As for our political leaders, at first they did as they always do and pretended that nothing was happening, blaming it all on mass hysteria or self-hypnosis, but as the economic and social consequences of the man’s appearance became clear, they decided on a proactive approach, and sent out their agents in search of the man, trawling through the shadow spaces of the city, shining their industrial flashlights into secret places in hopes of denying the man his natural element of darkness, and sometimes the night itself seemed to dissipate before the lights toted by these squadrons of hunters, but their efforts proved, in the end, to be for naught, as no trace of the man was ever found.
All involved agree that the thing reached its climax with the shining of the sea at the turning of the third new moon, a night on which the stars seemed to shine brighter than ever, the lights of the metropolis impotent to drown them out, and as the waters of the wine-dark sea dashed themselves against the rocks, they seemed aflame with a light of the most uncanny color, not the silvery illumination of the stars, but the unspeakable crimson of the man’s eyes, so that the tide itself was as blood, blood cresting up and foaming, waves of blood awash upon the sands, casting the city, normally so virgin white, in a sanguinary hue until, with the rising of the sun, it was gone, the pale and deep blues of the old ocean returned, and once again all was as it should be.
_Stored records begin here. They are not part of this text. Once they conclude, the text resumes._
(* ===== verification/WireCanon.v ===== *)
(** * WireCanon: what a decoder accepts is what an encoder writes

    [accepts lim m P] says of a decoder action that whenever it ends without a
    failure it has read some bytes [b] and produced a value [a] with [P a b].
    With [P a b] saying that the encoder writes exactly [b] for [a], it states
    that the decoder takes canonical encodings only.  [sticky m] says that [m]
    does nothing once the decoder has failed. *)

From stdpp Require Import base gmap list strings.
From Stdlib Require Import Ascii ZArith Lia.
From S2P Require Import Prelude Status Ids Bytes Hash Enums Model Wire WireTheory.

(** ** Big-endian integers, the other way *)

Lemma be_bytes_snoc n v : be_bytes (S n) v = be_bytes n (Z.shiftr v 8) ++ [Z.land v 255].
Proof.
  unfold be_bytes. rewrite seq_S, map_app. cbn [map]. f_equal.
  - apply map_ext_in. intros i Hi%in_seq. rewrite Z.shiftr_shiftr by lia. do 2 f_equal. lia.
  - do 2 f_equal. rewrite <-(Z.shiftr_0_r v) at 2. f_equal. lia.
Qed.

Lemma be_bytes_combine (wrap : Z -> Z) l :
  Forall byte_ok l -> (forall x, 0 <= x < 2 ^ (8 * Z.of_nat (length l)) -> wrap x = x) ->
  be_bytes (length l) (be_combine wrap l) = l /\
  0 <= be_combine wrap l < 2 ^ (8 * Z.of_nat (length l)).
Proof.
  intros Hl Hw. induction l as [|b l IH] using rev_ind; [cbn; split; [done|lia]|].
  apply Forall_app in Hl as [Hl [Hb _]%Forall_cons]. unfold byte_ok in Hb.
  rewrite length_app in *. cbn [length] in *. rewrite Nat.add_1_r in *.
  assert (2 ^ (8 * Z.of_nat (S (length l))) = 256 * 2 ^ (8 * Z.of_nat (length l))) as Hp.
  { replace (8 * Z.of_nat (S (length l))) with (8 + 8 * Z.of_nat (length l)) by lia.
    rewrite Z.pow_add_r by lia. done. }
  rewrite Hp in *. pose proof (Z.pow_pos_nonneg 2 (8 * Z.of_nat (length l))) as Hpos.
  destruct IH as [IH1 IH2]; [done| |].
  { intros x Hx. apply Hw. lia. }
  unfold be_combine. rewrite foldl_app. cbn [foldl]. fold (be_combine wrap l).
  set (x := be_combine wrap l) in *.
  assert (wrap (Z.shiftl x 8) = Z.shiftl x 8) as ->.
  { apply Hw. rewrite Z.shiftl_mul_pow2 by lia. lia. }
  rewrite byte_join by lia. split; [|lia].
  rewrite be_bytes_snoc, Z.shiftr_div_pow2 by lia. change (2 ^ 8) with 256.
  rewrite Z.div_add_l, (Z.div_small b), Z.add_0_r, IH1 by lia. do 2 f_equal.
  change 255 with (Z.ones 8). rewrite Z.land_ones, Z.add_comm, Z.mod_add, Z.mod_small by lia. done.
Qed.

(** ** Sticky failure *)

Definition sticky {A} (m : Dec A) : Prop := forall d, dec_ok d = false -> (m d).2 = d.
(* ===== verification/ProtocolCodec.v ===== *)
(** * ProtocolCodec: round trip and canonicity of the message payloads

    [X_wire], [coded_X], [sticky_X] and [canon_X] for every payload record of
    [Protocol], as in [CodecProps] and [CodecCanon]. *)

From stdpp Require Import base gmap list strings.
From Stdlib Require Import Ascii ZArith Lia.
From S2P Require Import Prelude Status Ids Bytes Hash Enums Model Fence Shaper.
From S2P Require Import EngineState EngineAuthority EngineAdmission EngineLifecycle.
From S2P Require Import EngineInspect Wire Codec WireTheory WireCanon CodecProps CodecCanon.
From S2P Require Import Protocol.

(** ** Round trips *)

Definition ShardBeginPayload_wire (lim : Limits) (v : ShardBeginPayload) : Prop :=
  id_wire (sbp_session v) /\ id_wire (sbp_attempt v) /\ gen_wire (sbp_sequence v) /\
  id_wire (sbp_checkpoint v) /\ gen_wire (sbp_checkpoint_generation v) /\
  id_wire (sbp_workload v) /\ scalar_wire (sbp_shard v) /\ in_u64 (sbp_declared_bytes v) /\
  Digest_wire (sbp_declared_digest v).
Lemma coded_ShardBeginPayload lim v initial :
  ShardBeginPayload_wire lim v -> coded lim (encode_ShardBeginPayload v) (decode_ShardBeginPayload initial) v.
Proof. codec. Qed.
#[export] Hint Resolve coded_ShardBeginPayload : codec.

Definition ShardDataPayload_wire (lim : Limits) (v : ShardDataPayload) : Prop :=
  id_wire (sdp_attempt v) /\ gen_wire (sdp_sequence v) /\ in_u64 (sdp_offset v) /\
  bytes_wire (sdp_data v).
Lemma coded_ShardDataPayload lim v initial :
  ShardDataPayload_wire lim v -> coded lim (encode_ShardDataPayload v) (decode_ShardDataPayload initial) v.
Proof. codec. Qed.
#[export] Hint Resolve coded_ShardDataPayload : codec.

Definition ShardEndPayload_wire (lim : Limits) (v : ShardEndPayload) : Prop :=
  in_u64 (sep_bytes_sent v) /\ Digest_wire (sep_sent_digest v).
Lemma coded_ShardEndPayload lim v initial :
  ShardEndPayload_wire lim v -> coded lim (encode_ShardEndPayload v) (decode_ShardEndPayload initial) v.
Proof. codec. Qed.
#[export] Hint Resolve coded_ShardEndPayload : codec.

Definition ShardAckPayload_wire (lim : Limits) (v : ShardAckPayload) : Prop :=
  in_u64 (sap_bytes_received v) /\ Digest_wire (sap_received_digest v) /\
  string_wire (sap_detail v).
Lemma coded_ShardAckPayload lim v initial :
  ShardAckPayload_wire lim v -> coded lim (encode_ShardAckPayload v) (decode_ShardAckPayload initial) v.
Proof. codec. Qed.
#[export] Hint Resolve coded_ShardAckPayload : codec.

Definition HelloResponse_wire (lim : Limits) (v : HelloResponse) : Prop :=
  epoch_wire (hrs_epoch v) /\ gen_wire (hrs_policy_generation v) /\
  gen_wire (hrs_topology_generation v) /\
  list_wire contract_generation_wire (lim_max_workloads lim) (hrs_contracts v) /\
  (Limits_wire lim) (hrs_limits v) /\ string_wire (hrs_server_label v).
Lemma coded_HelloResponse lim v initial :
  HelloResponse_wire lim v -> coded lim (encode_HelloResponse v) (decode_HelloResponse initial) v.
Proof. codec. Qed.
#[export] Hint Resolve coded_HelloResponse : codec.

Definition SubmitRequest_wire (lim : Limits) (v : SubmitRequest) : Prop :=
  (SessionRequest_wire lim) (sbr_request v) /\ (CommandFence_wire lim) (sbr_fence v).
Lemma coded_SubmitRequest lim v initial :
  SubmitRequest_wire lim v -> coded lim (encode_SubmitRequest v) (decode_SubmitRequest initial) v.
Proof. codec. Qed.
#[export] Hint Resolve coded_SubmitRequest : codec.

Definition SessionQuery_wire (lim : Limits) (v : SessionQuery) : Prop :=
  id_wire (sq_session v).
Lemma coded_SessionQuery lim v initial :
  SessionQuery_wire lim v -> coded lim (encode_SessionQuery v) (decode_SessionQuery initial) v.
Proof. codec. Qed.
#[export] Hint Resolve coded_SessionQuery : codec.

Definition SessionsQuery_wire (lim : Limits) (v : SessionsQuery) : Prop :=
  id_wire (ssq_workload v) /\ in_u32 (ssq_limit v).
Lemma coded_SessionsQuery lim v initial :
  SessionsQuery_wire lim v -> coded lim (encode_SessionsQuery v) (decode_SessionsQuery initial) v.
Proof. codec. Qed.
#[export] Hint Resolve coded_SessionsQuery : codec.

Definition CancelRequest_wire (lim : Limits) (v : CancelRequest) : Prop :=
  id_wire (cr_session v) /\ (CommandFence_wire lim) (cr_fence v) /\ string_wire (cr_detail v).
Lemma coded_CancelRequest lim v initial :
  CancelRequest_wire lim v -> coded lim (encode_CancelRequest v) (decode_CancelRequest initial) v.
Proof. codec. Qed.
#[export] Hint Resolve coded_CancelRequest : codec.

Definition PauseRequest_wire (lim : Limits) (v : PauseRequest) : Prop :=
  id_wire (pr_session v) /\ (CommandFence_wire lim) (pr_fence v) /\ string_wire (pr_reason v).
Lemma coded_PauseRequest lim v initial :
  PauseRequest_wire lim v -> coded lim (encode_PauseRequest v) (decode_PauseRequest initial) v.
Proof. codec. Qed.
#[export] Hint Resolve coded_PauseRequest : codec.
(** Contracts are filed under their workload. *)
Definition contracts_keyed (e : Engine) : Prop :=
  forall w c, contracts_ e !! w = Some c -> wc_workload c = w.

Lemma elem_of_insert_contract x y l : y ∈ insert_contract x l <-> y = x \/ y ∈ l.
Proof.
  induction l as [|z l IH]; cbn [insert_contract]; [set_solver|].
  destruct (id_ltb _ _); rewrite !elem_of_cons, ?IH; tauto || set_solver.
Qed.
Lemma elem_of_engine_contracts e c : c ∈ engine_contracts e <-> exists w, contracts_ e !! w = Some c.
Proof.
  unfold engine_contracts.
  assert (forall l, c ∈ foldr insert_contract [] l <-> c ∈ l) as Hl.
  { induction l as [|x l IH]; cbn [foldr]; [done|]. rewrite elem_of_insert_contract, IH, elem_of_cons. done. }
  rewrite Hl. change (map snd ?l) with (l.*2). rewrite list_elem_of_fmap. split.
  - intros ([w c'] & -> & H). exists w. by apply elem_of_map_to_list.
  - intros [w H]. exists (w, c). split; [done|]. by apply elem_of_map_to_list.
Qed.

(** The generation the hello gives for a workload is the active contract's. *)
Lemma hello_generation e w : contracts_keyed e ->
  match find (fun record => bool_decide (fst record = w))
          (map (fun c => (wc_workload c, wc_generation c)) (engine_contracts e)) with
  | Some record => snd record
  | None => mkGen 0
  end = match contracts_ e !! w with None => mkGen 0 | Some c => wc_generation c end.
Proof.
  intros Hk. destruct (find _ _) as [record|] eqn:F.
  - apply find_some in F as [F E]. apply bool_decide_eq_true in E.
    apply in_map_iff in F as (c & <- & F). apply list_elem_of_In, elem_of_engine_contracts in F as [w' F].
    cbn in *. rewrite <- (Hk _ _ F), E in F. by rewrite F.
  - destruct (contracts_ e !! w) as [c|] eqn:L; [|done].
    assert (c ∈ engine_contracts e) as Hc by (apply elem_of_engine_contracts; eauto).
    eapply find_none in F; [|apply in_map, list_elem_of_In, Hc].
    apply bool_decide_eq_false in F. by destruct F; apply Hk.
Qed.

Definition hello_wire (lim : Limits) (sv : Server) : Prop :=
  HelloResponse_wire lim (hello_response sv) /\
  payload_fits (encode_payload encode_HelloResponse (hello_response sv)).

Lemma handshake_answers sv moments kind identity :
  let request := mkHelloRequest kind identity in
  let sv' := note_message sv in
  HelloRequest_wire (cc_limits (srv_config sv)) request -> identity <> ""%string ->
  payload_fits (encode_payload encode_HelloResponse (hello_response sv')) ->
  step_answers (channel_open (fresh sv moments)) MessageType.HelloRequest
    (encode_payload encode_HelloRequest request) MessageType.HelloResponse
    (encode_payload encode_HelloResponse (hello_response sv')) sv' (Some (kind, identity)) moments.
Proof.
  cbn zeta. intros Hw Hne Hp f h Hd Ht Hn. cbn [ch_socket channel_open fresh sd_conn sd_peer sd_moments].
  set (c := deliver f _). destruct (receive_frame f _ h MessageType.HelloRequest (cn_channel c) [] Hd)
    as (s1 & Hrec & Hi1); [cbn; by rewrite !app_nil_r|by rewrite Ht|by intros ?|].
  pose proof (receive_written (cn_channel c)) as Hwr. rewrite Hrec in Hwr. cbn in Hwr, Hi1.
  set (ch1 := mkChannel s1 _ _ _) in *.
  destruct (send_writes MessageType.HelloResponse
    (encode_payload encode_HelloResponse (hello_response (note_message sv))) ch1)
    as (f' & h' & Hd' & Ht' & Hs' & Hsend); [cbn; lia..|done|].
  exists (mkPipe (pipe_chunks s1) (pipe_written s1 ++ f')), f', h'.
  split_and!; [done..| |exact Hi1|cbn; by rewrite Hwr|].
  - by rewrite Hs'.
  - cbn [service_step]. unfold handshake. rewrite Hrec. cbn [msg_type msg_payload cn_server].
    rewrite (bool_decide_eq_true_2 (MessageType.HelloRequest = MessageType.HelloRequest) eq_refl).
    cbn [negb]. rewrite coded_payload with (v := mkHelloRequest kind identity) by (eauto with codec).
    unfold send_payload, with_server. cbn [cn_server cn_channel].
    change (cn_server c) with sv. rewrite Hsend. cbn.
    destruct (String.eqb_spec identity ""); done.
Qed.

Lemma connect_reaches config sv moments :
  let e := srv_engine sv in
  let identity := clc_identity config in
  identity <> ""%string ->
  Z.of_nat (String.length identity) <= lim_max_string_bytes (clc_limits config) ->
  string_wire identity -> hello_wire (clc_limits config) (note_message sv) ->
  0 < gen_value (ep_incarnation (epoch_ e)) -> 0 < gen_value (ep_term (epoch_ e)) ->
  contracts_keyed e ->
  exists cl, CoordinatorClient.connect config (Val (fresh sv moments)) = Val cl /\
    connected (clc_kind config) identity moments cl /\ server cl = note_message sv /\
    (forall n, n < 2 ^ 64 - 1 -> room n (channel_of cl)) /\
    CoordinatorClient.limits_ cl = limits_ e /\
    forall w checkpoint attempt,
      CoordinatorClient.current_fence w checkpoint attempt cl = current_fence e w checkpoint attempt.
Proof.
  cbn zeta. intros Hne Hlen Hw [Hh Hf] Hi Ht Hk.
  assert (in_step (channel_open (fresh sv moments))) as Hidle by (repeat split; try done; cbn; lia).
  assert (room 1 (channel_open (fresh sv moments))) as Hroom by (split; cbn; lia).
  destruct (exchange _ _ _ _ _ _ _ _ Hidle Hroom (hello_request_fits (mkHelloRequest _ _) Hw)
    (handshake_answers sv moments (clc_kind config) (clc_identity config) Hw Hne Hf))
    as (ch1 & ch2 & Hs & Hrec & Hst & Hsv & Hpe & Hmo & Hro).
  unfold CoordinatorClient.connect. rewrite (proj2 (String.eqb_neq _ _) Hne), Z.gtb_ltb.
  rewrite (proj2 (Z.ltb_ge _ _) Hlen). cbn [orb]. rewrite Hs.
  change (Status_ok Status_success) with true. cbn [negb]. rewrite Hrec. cbn [msg_type msg_payload].
  rewrite bool_decide_eq_false_2 by done.
  rewrite (bool_decide_eq_true_2 (MessageType.HelloResponse = MessageType.HelloResponse) eq_refl).
  cbn [negb]. rewrite coded_payload with (v := hello_response (note_message sv)) by (eauto with codec).
  assert (forall g : IncarnationId, 0 < gen_value g -> gen_is_zero g = false) as Z1.
  { intros g Hg. unfold gen_is_zero. apply Z.eqb_neq. lia. }
  assert (forall g : EpochTerm, 0 < gen_value g -> gen_is_zero g = false) as Z2.
  { intros g Hg. unfold gen_is_zero. apply Z.eqb_neq. lia. }
  cbn [hello_response hrs_epoch]. change (srv_engine (note_message sv)) with (srv_engine sv).
  rewrite Z1, Z2 by done. cbn [orb]. eexists. split; [reflexivity|].
  split_and!; [by constructor|done|intros n Hn; apply Hro; split; cbn; lia|done|].
  intros w checkpoint attempt. unfold CoordinatorClient.current_fence, current_fence. cbn.
  by rewrite hello_generation.
Qed.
From that day to this, the man has never been seen again, the dark places of the city left unoccupied and unmolested, the afflicted returning to themselves, rising from their beds and going back to their quotidian lives as hard workers and loving parents and spouses, with some even seeming to be improved by the experience, becoming more sympathetic and compassionate as a result of their ordeal, so that the coming and going of the man is considered by some to have been a necessary ordeal, forcing us to become something more and perhaps better than we were before, though I believe a gentler and less onerous test would have accomplished the same at a much lower price in suffering and anguish.
Yet, though we never speak of it, a certain pall still hangs over our little city, as many of us feel that, somehow, we know that the man comes and goes, and while, for now, he may have moved on to other, greater cities, and perhaps even to villages and small towns, who knows but someday, on the night of the new moon, he may, for reasons known only to himself, return to us, and haunt the dark places from which, at times, we still recoil, wondering if we might glimpse the burning eyes and, against our will, be born again.